The Private Papers of Henry Ryecroft eBook

This eBook from the Gutenberg Project consists of approximately 221 pages of information about The Private Papers of Henry Ryecroft.

The Private Papers of Henry Ryecroft eBook

This eBook from the Gutenberg Project consists of approximately 221 pages of information about The Private Papers of Henry Ryecroft.

I dare not think of those I have left behind me, there in the ink-stained world.  It would make me miserable, and to what purpose?  Yet, having once looked that way, think of them I must.  Oh, you heavy-laden, who at this hour sit down to the cursed travail of the pen; writing, not because there is something in your mind, in your heart, which must needs be uttered, but because the pen is the only tool you can handle, your only means of earning bread!  Year after year the number of you is multiplied; you crowd the doors of publishers and editors, hustling, grappling, exchanging maledictions.  Oh, sorry spectacle, grotesque and heart-breaking!

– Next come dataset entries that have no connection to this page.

(* ===== verification/Relations.v ===== *)
(** Relationship-based access: [services/security/src/domain/relationship.ts]. Relation tuples and their
    keys, and the check that follows subject sets through them. *)
From Stdlib Require Import Ascii.
From S2P Require Import Prelude.

(** ** Tuples and their keys *)

Record RelationTuple := mkTuple { rt_namespace : string; rt_object : string; rt_relation : string; rt_subject : string }.
#[export] Instance RelationTuple_eq_dec : EqDecision RelationTuple.
Proof. solve_decision. Defined.

Definition at_sign : ascii := "@"%char.
Definition colon : ascii := ":"%char.
Definition hash : ascii := "#"%char.

Definition tuple_key (t : RelationTuple) : string :=
  rt_namespace t +:+ String colon (rt_object t +:+ String hash (rt_relation t +:+ String at_sign (rt_subject t))).

(** The string before and after the first, and the last, occurrence of a character. *)
Fixpoint split_first (c : ascii) (s : string) : option (string * string) :=
  match s with
  | EmptyString => None
  | String d s' => if bool_decide (d = c) then Some (EmptyString, s') else '(l, r) ← split_first c s'; Some (String d l, r)
  end.
Fixpoint split_last (c : ascii) (s : string) : option (string * string) :=
  match s with
  | EmptyString => None
  | String d s' =>
      match split_last c s' with
      | Some (l, r) => Some (String d l, r)
      | None => if bool_decide (d = c) then Some (EmptyString, s') else None
      end
  end.
Definition nonempty (s : string) : bool := negb (bool_decide (s = EmptyString)).

Definition parseKey (key : string) : option RelationTuple :=
  match split_last at_sign key with
  | None => None
  | Some (left_, subject) =>
      if negb (nonempty left_) then None
      else match split_first colon left_ with
      | None => None
      | Some (namespace, rest) =>
          if negb (nonempty namespace) then None
          else match split_last hash rest with
          | None => None
          | Some (object, relation) =>
              if negb (nonempty object) then None
              else if negb (nonempty relation) || negb (nonempty subject) then None
              else Some (mkTuple namespace object relation subject)
          end
      end
  end.

(** [subject.includes("#")], and the two parts [subject.split("#")] gives first. *)
Definition subject_set (t : RelationTuple) : option (string * string) :=
  match split_on hash (rt_subject t) with
  | object :: relation :: _ => Some (object, relation)
  | _ => None
  end.

(** ** The check *)

Record RelationQuery := mkQuery { rq_namespace : string; rq_object : string; rq_relation : string; rq_subjectId : string }.
Definition MAX_RELATION_DEPTH : nat := 32.

Definition node (namespace object relation : string) : string := namespace +:+ String colon (object +:+ String hash relation).

(** The loop over the tuples, threading the nodes seen. *)
Definition any_tuple (f : RelationTuple -> gset string -> bool * gset string) : list RelationTuple -> gset string -> bool * gset string :=
  fix go ts seen :=
    match ts with
    | [] => (false, seen)
    | t :: ts' => let '(b, seen') := f t seen in if b then (true, seen') else go ts' seen'
    end.

Section graph.
Context (tuples : list RelationTuple) (namespace subjectId : string).

Definition matches_node (object relation : string) (t : RelationTuple) : bool :=
  bool_decide (rt_namespace t = namespace) && bool_decide (rt_object t = object) && bool_decide (rt_relation t = relation).

(** The fuel is [MAX_DEPTH + 1 - depth]. *)
Fixpoint walk_relation (fuel : nat) (object relation : string) (seen : gset string) : bool * gset string :=
  match fuel with
  | O => (false, seen)
  | S fuel =>
      let n := node namespace object relation in
      if bool_decide (n ∈ seen) then (false, seen)
      else
        any_tuple (fun t seen =>
          if negb (matches_node object relation t) then (false, seen)
          else if bool_decide (rt_subject t = subjectId) then (true, seen)
          else match subject_set t with
               | Some (usObject, usRelation) => walk_relation fuel usObject usRelation seen
               | None => (false, seen)
               end) tuples ({[n]} ∪ seen)
  end.
End graph.

Definition check_relation (tuples : list RelationTuple) (query : RelationQuery) : bool :=
  (walk_relation tuples (rq_namespace query) (rq_subjectId query) (S MAX_RELATION_DEPTH) (rq_object query) (rq_relation query) ∅).1.

(** ** Strings and separators *)

Definition free_of (c : ascii) (s : string) : Prop := all_chars (fun d => negb (bool_decide (d = c))) s = true.

Lemma free_of_cons c d s : free_of c (String d s) <-> d <> c /\ free_of c s.
Proof. unfold free_of. cbn. rewrite andb_true_iff. case_bool_decide; naive_solver. Qed.
(* ===== verification/Sessions.v ===== *)
(** Identities of the Security context: [services/security/src/domain]. Principals ([principal.ts]), the
    sessions they hold ([session.ts]) and the delegations under which one acts as another
    ([delegation.ts]). *)
From S2P Require Import Prelude Kernel Access.

#[global] Open Scope Z_scope.

(** ** Principals *)

Inductive PrincipalKind := human | service_account | machine | api_key | robot | partner | marketplace | ai.
#[export] Instance PrincipalKind_eq_dec : EqDecision PrincipalKind.
Proof. solve_decision. Defined.
Definition isHumanKind (k : PrincipalKind) : bool := bool_decide (k = human).

Inductive PrincipalStatus := pr_active | pr_suspended | pr_disabled.
#[export] Instance PrincipalStatus_eq_dec : EqDecision PrincipalStatus.
Proof. solve_decision. Defined.
Definition principal_status_name (s : PrincipalStatus) : string :=
  match s with pr_active => "active" | pr_suspended => "suspended" | pr_disabled => "disabled" end.
Definition PRINCIPAL_TRANSITIONS (s : PrincipalStatus) : list PrincipalStatus :=
  match s with pr_active => [pr_suspended; pr_disabled] | pr_suspended => [pr_active; pr_disabled] | pr_disabled => [] end.

Record PrincipalProps := mkPrincipal {
  pn_externalId : string; pn_kind : PrincipalKind; pn_displayName : string; pn_subjectRef : option string; pn_tenantRef : option string;
  pn_status : PrincipalStatus; pn_attributes : gmap string string }.
Abbreviation Principal := (Aggregate PrincipalProps SecurityChanged).
Definition with_principal_status (s : PrincipalStatus) (p : PrincipalProps) : PrincipalProps :=
  mkPrincipal (pn_externalId p) (pn_kind p) (pn_displayName p) (pn_subjectRef p) (pn_tenantRef p) s (pn_attributes p).
(** What an evaluation does with the permissions [e] of the principal. *)
Lemma EvaluateAccess_run input now s required e :
  let tenantId := ev_tenantId input in
  let principal := findPrincipal (ev_principalExternalId input) tenantId s in
  let tenantRef := p ← principal; pn_tenantRef (agg_props p) in
  let version := governing_version (governing_policy_key input tenantRef s) tenantId s in
  let decision := zero_trust_evaluate (access_context input principal (isAuthorized e required) now s) version fragments in
  PermissionSpec_parse (ev_permission input) = Ok required ->
  match principal with Some p => principal_authorization p (ev_scope input) tenantId now s | None => Some (mkEffective [] []) end = Some e ->
  chain_ok tenantRef tenantId s ->
  exists out s' r, EvaluateAccess input now s = (Ok out, s') /\
    ad_effect out = zd_effect decision /\ ad_allowed out = bool_decide (zd_effect decision = allow) /\ ad_auditId out = au_id r /\
    tables s' = tables s /\ sy_ledger s' = sy_ledger s ++ [mkLedgerRow tenantId tenantRef r] /\ chain_ok tenantRef tenantId s' /\
    published_since s s' ["security.audit.recorded"; "security.access.evaluated"] /\
    ac_action (au_content r) = PermissionSpec_toString required /\ ac_decision (au_content r) = effect_name (zd_effect decision).
Proof.
  intros tenantId principal tenantRef version decision Hparse He Hchain.
  set (context := access_context input principal (isAuthorized e required) now s) in *. set (key := governing_policy_key input tenantRef s) in *.
  set (eff := match principal with Some p => _ | None => _ end) in He.
  set (audit := mkAuditAppend tenantId (match principal with Some p => pn_externalId (agg_props p) | None => ev_principalExternalId input end)
    (PermissionSpec_toString required) (effect_name (zd_effect decision)) (ev_resource input) tenantRef
    [("risk", pretty (zt_risk context)); ("trust", pretty (zt_trust context)); ("roles", show_nat (length (ea_roleKeys e)));
     ("policy", default "none" key); ("version", match zd_policyVersion decision with Some v => pretty v | None => "none" end)]).
  destruct (record_audit_run audit now s Hchain) as (r & s1 & Hr & Ht1 & Hl1 & Hc1 & Hp1 & Hid & Hcontent).
  destruct (publish_fact_run tenantId "access" (au_id r) (aa_principalRef audit) "security.access.evaluated" (aa_decision audit) now s1 Hid)
    as (s' & Hp & Ht & Hl & Hp2).
  eexists _, s', r. split.
  - unfold EvaluateAccess. rewrite (bind_run _ _ s required s) by (by rewrite Hparse). rewrite (bind_run _ _ s principal s) by done. cbn zeta.
    rewrite (bind_run _ _ s eff s) by done. rewrite (bind_run _ _ s e s) by (by rewrite He). rewrite (bind_run _ _ s key s) by done.
    rewrite (bind_run _ _ s version s) by done. rewrite (bind_run _ _ s context s) by done. apply in_tx_run. fold decision audit.
    rewrite (bind_run _ _ s r s1) by done. by rewrite (bind_run _ _ s1 tt s').
  - injection Hcontent as _ Ha Hd _. unfold chain_ok. rewrite Ht, Hl. split_and!; try done. by apply (published_trans _ s1 _ [_] [_]).
Qed.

Innumerable are the men and women now writing for bread, who have not the least chance of finding in such work a permanent livelihood.  They took to writing because they knew not what else to do, or because the literary calling tempted them by its independence and its dazzling prizes.  They will hang on to the squalid profession, their earnings eked out by begging and borrowing, until it is too late for them to do anything else—­and then?  With a lifetime of dread experience behind me, I say that he who encourages any young man or woman to look for his living to “literature,” commits no less than a crime.  If my voice had any authority, I would cry this truth aloud wherever men could hear.  Hateful as is the struggle for life in every form, this rough-and-tumble of the literary arena seems to me sordid and degrading beyond all others.  Oh, your prices per thousand words!  Oh, your paragraphings and your interviewings!  And oh, the black despair that awaits those down-trodden in the fray.

Last midsummer I received a circular from a typewriting person, soliciting my custom; some one who had somehow got hold of my name, and fancied me to be still in purgatory.  This person wrote:  “If you should be in need of any extra assistance in the pressure of your Christmas work, I hope,” etc.

How otherwise could one write if addressing a shopkeeper?  “The pressure of your Christmas work”!  Nay, I am too sick to laugh.

XIX.

Some one, I see, is lifting up his sweet voice in praise of Conscription.  It is only at long intervals that one reads this kind of thing in our reviews or newspapers, and I am happy in believing that most English people are affected by it even as I am, with the sickness of dread and of disgust.  That the thing is impossible in England, who would venture to say?  Every one who can think at all sees how slight are our safeguards against that barbaric force in man which the privileged races have so slowly and painfully brought into check.  Democracy is full of menace to all the finer hopes of civilization, and the revival, in not unnatural companionship with it, of monarchic power based on militarism, makes the prospect dubious enough.  There has but to arise some Lord of Slaughter, and the nations will be tearing at each other’s throats.  Let England be imperilled, and Englishmen will fight; in such extremity there is no choice.  But what a dreary change must come upon our islanders if, without instant danger, they bend beneath the curse of universal soldiering!  I like to think that they will guard the liberty of their manhood even beyond the point of prudence.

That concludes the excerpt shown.